As an Attending Surgeon and Associate Director of the General Surgery Residency Program at NYC Health + Hospitals/Lincoln, Dr. Laura Hyde finds some of her greatest satisfaction in the accomplishments of the residents she teaches. When a patient needed an emergency hand amputation after being struck by a subway train, Dr. Hyde watched with pride as her senior resident led the operation without her help. “I love to notice and celebrate the moments when a resident is able to do something that they could not have done three or six months before,” Dr. Hyde says. 

It was only three years ago that Dr. Hyde was herself a resident, at the University of California, San Francisco, followed by a surgical critical care fellowship at Brigham and Women’s Hospital in Boston. Since joining Lincoln in 2021, she has quickly come to appreciate the challenges of working in New York’s public health system. “Most of our patients face many obstacles that complicate their medical care,” she says. “It is both difficult and immensely rewarding to partner with patients to ensure they receive optimal care despite these barriers.” 
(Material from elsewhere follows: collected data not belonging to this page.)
Definition p_lockL : lens pipe bool :=
  Lens p_lock (fun l p => Pipe l (p_data p) (nread p) (nwrite p) (readopen p) (writeopen p) (woke_r p) (woke_w p)).
Definition set_readopen v p := Pipe (p_lock p) (p_data p) (nread p) (nwrite p) v (writeopen p) (woke_r p) (woke_w p).
Definition set_writeopen v p := Pipe (p_lock p) (p_data p) (nread p) (nwrite p) (readopen p) v (woke_r p) (woke_w p).
Definition wakeup_r : M pipe unit := modify (fun p =>
  Pipe (p_lock p) (p_data p) (nread p) (nwrite p) (readopen p) (writeopen p) (S (woke_r p)) (woke_w p)).
Definition wakeup_w : M pipe unit := modify (fun p =>
  Pipe (p_lock p) (p_data p) (nread p) (nwrite p) (readopen p) (writeopen p) (woke_r p) (S (woke_w p))).
Definition p_acquire : M pipe unit := zoom p_lockL lk_acquire.
Definition p_release : M pipe unit := zoom p_lockL lk_release.

(** The part of pipealloc that sets up the pipe. *)
Definition new_pipe (junk : bytes) : pipe := Pipe false junk 0 0 1 1 0 0.

(** The result tells whether the pipe's page is freed. *)
Definition pipeclose (writable : bool) : M pipe bool :=
  p_acquire ;;
  (if writable then modify (set_writeopen 0) ;; wakeup_r
   else modify (set_readopen 0) ;; wakeup_w) ;;
  p ← get;
  p_release ;;
  mret ((readopen p =? 0) && (writeopen p =? 0)).

(** p->data[p->nwrite++ % PIPESIZE] = c; and the other way. *)
Definition pipe_put (c : Z) (p : pipe) : pipe :=
  Pipe (p_lock p) (<[Z.to_nat (nwrite p mod PIPESIZE) := c]> (p_data p)) (nread p) (u32 (nwrite p + 1))
    (readopen p) (writeopen p) (woke_r p) (woke_w p).
Definition pipe_next (p : pipe) : Z := getb (p_data p) (Z.to_nat (nread p mod PIPESIZE)).
Definition pipe_skip (p : pipe) : pipe :=
  Pipe (p_lock p) (p_data p) (u32 (nread p + 1)) (nwrite p) (readopen p) (writeopen p) (woke_r p) (woke_w p).

(** A call that returned with its result, or sleeps with the rest of its work. *)
Inductive outcome (A : Type) := Returned (r : Z) (out : bytes) | Asleep (rest : A).
Arguments Returned {A} r out.
Arguments Asleep {A} rest.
Dr. Hyde draws on personal experience to connect with patients at their most difficult times. When she was young, her grandparents’ prolonged illnesses made an indelible impression. “I watched my mother and her siblings try to make decisions together, which gave me an appreciation for the subtlety of medical decision making.” She also spent a year earning a Masters of Public Health at Columbia University, “which continues to inform my approach to patient care.” 

She also enjoys the variety: Emergency surgery for a traumatic injury one day, an appendicitis case the next. “And then I’ll spend a week in the surgical ICU using my brain in an entirely different way to manage critically ill patients with multi-organ failure.” In all cases, “To me, there is a sacred bond when a patient trusts you enough to allow you to operate on them. I don’t take that for granted.”